How I would old school it up
1. No feats
2. No drow, dragonborn, tieflings
3. Variant humans to make them more attractive to increase the human to demihuman ratio, yes it brings in feats but it's one. One feat. Whoopdie doooo.
4. PHB only classes, when you get outside of that, case by case. De-emphasize the magical fighter phenom in post 2e era D&D when you get outside the core rules.
5. Limit multiclassing... or don't use it at all.
6. Use the gritty healing rules
7. Milestone leveling, but every 4-5 sessions or more. SLow that roll. If they are level 10 in a year, you are not old schooling it. If you are doing XP, then reward it for smart play and not slaughter. D&D was a resource management game, not a hack & slash game. Reward XP for getting out of scraps. 2-3 xp per encounter times the CR, minimum 1. Level 1-3 might go quicker than old school but it's a different way of doing it.
8. Scale down the hit points, cap them at level 10 and half the monster HP suggestions when they start hitting about 20-40. Ain't no one got time for 300-500 hit point whittling fights. Cap at about 125.

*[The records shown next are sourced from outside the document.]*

Lemma retained_rows t t' :
  retained (λ _, True) t t' → (∀ x, x ∈ t'.(tbl_deliveries) → x ∈ t.(tbl_deliveries)) ∧
  ∀ x, x ∈ t.(tbl_deliveries) → lifecycle x → x ∈ t'.(tbl_deliveries) ∨
    x.(Delivery.Status) = "sent" ∨ x.(Delivery.Status) = "dead_letter".
Proof.
  intros (gone & -> & Hg). cbn. split.
  - by intros x [_ Hx]%list_elem_of_filter.
  - intros x Hx Hl. destruct (gone x) eqn:E.
    + right. destruct (Hg x Hx E) as (before & _ & He). by eapply expired_status.
    + left. by apply list_elem_of_filter.
Qed.

Lemma inv_clean t t' tasks receipts :
  retained (λ _, True) t t' → inv (mkSys t tasks receipts) → inv (mkSys t' tasks receipts).
Proof.
  intros Hret [Hu Hrows Htasks Hex Hrec]. cbn in *.
  destruct (retained_rows _ _ Hret) as [Hsub Hkept].
  split; cbn; [by eapply retained_unique|auto| |done|].
  - intros v Hv. destruct (Htasks v Hv) as (Hm & r & Hr & Hs & ?). split; [done|].
    exists r. split; [|done]. destruct (Hkept r Hr (Hrows r Hr)) as [?|[?|?]]; [done|congruence..].
  - intros d Hd. destruct (Hrec d Hd) as [Hval Hd']. split; [done|]. auto.
Qed.

Lemma inv_step s s' : step s s' → inv s → inv s'.
Proof.
  destruct 1; [by eapply inv_send|by eapply inv_same_rows|by eapply inv_claim
    |by eapply inv_settle|by eapply inv_stop|by eapply inv_read|by eapply inv_receive
    |by eapply inv_forget|by eapply inv_clean].
Qed.

Lemma inv_steps s s' : rtc step s s' → inv s → inv s'.
Proof. induction 1; eauto using inv_step. Qed.

Lemma inv_reachable s : reachable s → inv s.
Proof. intros Hs. eapply inv_steps; [exact Hs|apply inv_initial]. Qed.

(** ** How a row changes *)

(** What no step changes: the request that made the delivery. *)
Definition same_request (r r' : Delivery.t) : Prop :=
  r'.(Delivery.ID) = r.(Delivery.ID) ∧ r'.(Delivery.TenantID) = r.(Delivery.TenantID) ∧
  r'.(Delivery.ApplicationID) = r.(Delivery.ApplicationID) ∧
  r'.(Delivery.TemplateCode) = r.(Delivery.TemplateCode) ∧
  r'.(Delivery.Channel) = r.(Delivery.Channel) ∧ r'.(Delivery.Locale) = r.(Delivery.Locale) ∧
  r'.(Delivery.Recipient) = r.(Delivery.Recipient) ∧
  r'.(Delivery.Variables) = r.(Delivery.Variables) ∧
  r'.(Delivery.IdempotencyKey) = r.(Delivery.IdempotencyKey) ∧
  r'.(Delivery.CreatedAt) = r.(Delivery.CreatedAt) ∧ r'.(Delivery.CreatedBy) = r.(Delivery.CreatedBy).

(** The transitions of the status machine. *)
Inductive transition : string → string → Prop :=
  | trans_claim a : a = "pending" ∨ a = "retrying" → transition a "processing"
  | trans_settle b : b = "sent" ∨ b = "retrying" ∨ b = "dead_letter" → transition "processing" b
  | trans_receipt b : validReceiptStatus b = true → transition "sent" b.

Definition moved (r r' : Delivery.t) : Prop :=
  same_request r r' ∧ r'.(Delivery.Version) = r.(Delivery.Version) + 1 ∧
  transition r.(Delivery.Status) r'.(Delivery.Status).

Lemma step_moved s s' r r' :
  inv s → step s s' → r ∈ s.(sys_tables).(tbl_deliveries) →
  r' ∈ s'.(sys_tables).(tbl_deliveries) → r'.(Delivery.ID) = r.(Delivery.ID) →
  r' = r ∨ moved r r'.
Proof.
  intros [Hu Hrows Htasks _ Hrec] Hs Hr Hr' Hid. pose proof (unique_deliveries _ Hu) as Hf.
  assert (∀ x, x ∈ s.(sys_tables).(tbl_deliveries) → x.(Delivery.ID) = r.(Delivery.ID) → x = r)
    as Hsame by (intros x Hx E; apply (same_id _ _ _ Hf Hx Hr); rewrite E; apply sql_eq_refl).
  destruct Hs as [t t' tasks receipts v Hreq|t t' tasks receipts E|t t' tasks receipts now limit rows vs Hc
    |t t' tasks1 v tasks2 receipts now outcome Hset| | |t t' tasks receipts1 d receipts2 Hset| |t t' tasks receipts Hret];
    cbn in *; try (by left; apply Hsame).
  - left. destruct Hreq as (e & _ & Hc & _ & ->). cbn in Hr'.
    apply elem_of_app in Hr' as [Hr'| ->%list_elem_of_singleton]; [by apply Hsame|].
    rewrite existsb_false in Hc. specialize (Hc r Hr). unfold delivery_clash in Hc.
    change (v.(Delivery.ID) = r.(Delivery.ID)) in Hid. by rewrite <- Hid, sql_eq_refl in Hc.
  - left. apply Hsame; [congruence|done].
  - destruct Hc as [Hdue _ _ _ _ _ ->]. cbn in Hr'.
    apply in_claim_map in Hr' as (x & Hx & [[Hin ->]|[_ ->]]); [right|by left; apply Hsame].
    apply (Hsame x Hx) in Hid as ->. split; [done|]. split; [done|].
    apply trans_claim. by apply (due_status now); [apply Hrows|apply Hdue].
  - destruct (settled_rows _ _ _ Hset Hu) as (r0 & Hr0 & Hid0 & Hv & Hnew & _).
    apply Hnew in Hr' as [->|[Hx _]]; [right|by left; apply Hsame].
    apply (Hsame r0 Hr0) in Hid as ->. split; [done|]. split; [done|].
    destruct (Htasks v) as (_ & x & Hx & Hst & Hidx & _); [apply elem_of_app; right; left|].
    destruct (settle_same cfg v now outcome) as (Eid & _ & _). rewrite Eid in Hid0.
    assert (x = r) as -> by (apply (same_id _ _ _ Hf Hx Hr); rewrite Hidx; by apply sql_eq_sym).
    rewrite Hst. apply trans_settle, settle_status.
  - destruct (settled_rows _ _ _ Hset Hu) as (r0 & Hr0 & Hid0 & Hv & Hnew & _).
    apply Hnew in Hr' as [->|[Hx _]]; [right|by left; apply Hsame].
    apply (Hsame r0 Hr0) in Hid as ->. split; [done|]. split; [done|].
    destruct (Hrec d) as [Hval Hd]; [apply elem_of_app; right; left|].
    destruct (Hd r Hr Hid0) as [_ Hsent]. rewrite (Hsent Hv). by apply trans_receipt.
  - left. apply Hsame; [|done]. by apply (retained_rows _ _ Hret).
Qed.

That's just a few things off the top of my head that I would do to bring it to a more old school level of play. 5E is pretty old school in a lot of ways. It's a logical progression of 2e in the same way 3e was but if different designers handled it. If more people read the DMG instead of watching the less than wonderful youtube reviewers saying "you don't need to read this book" like it's the 2e DMG or something inconsequential, we would see a lot more interesting house rules and stuff I think that could make for some awesome kit bashes.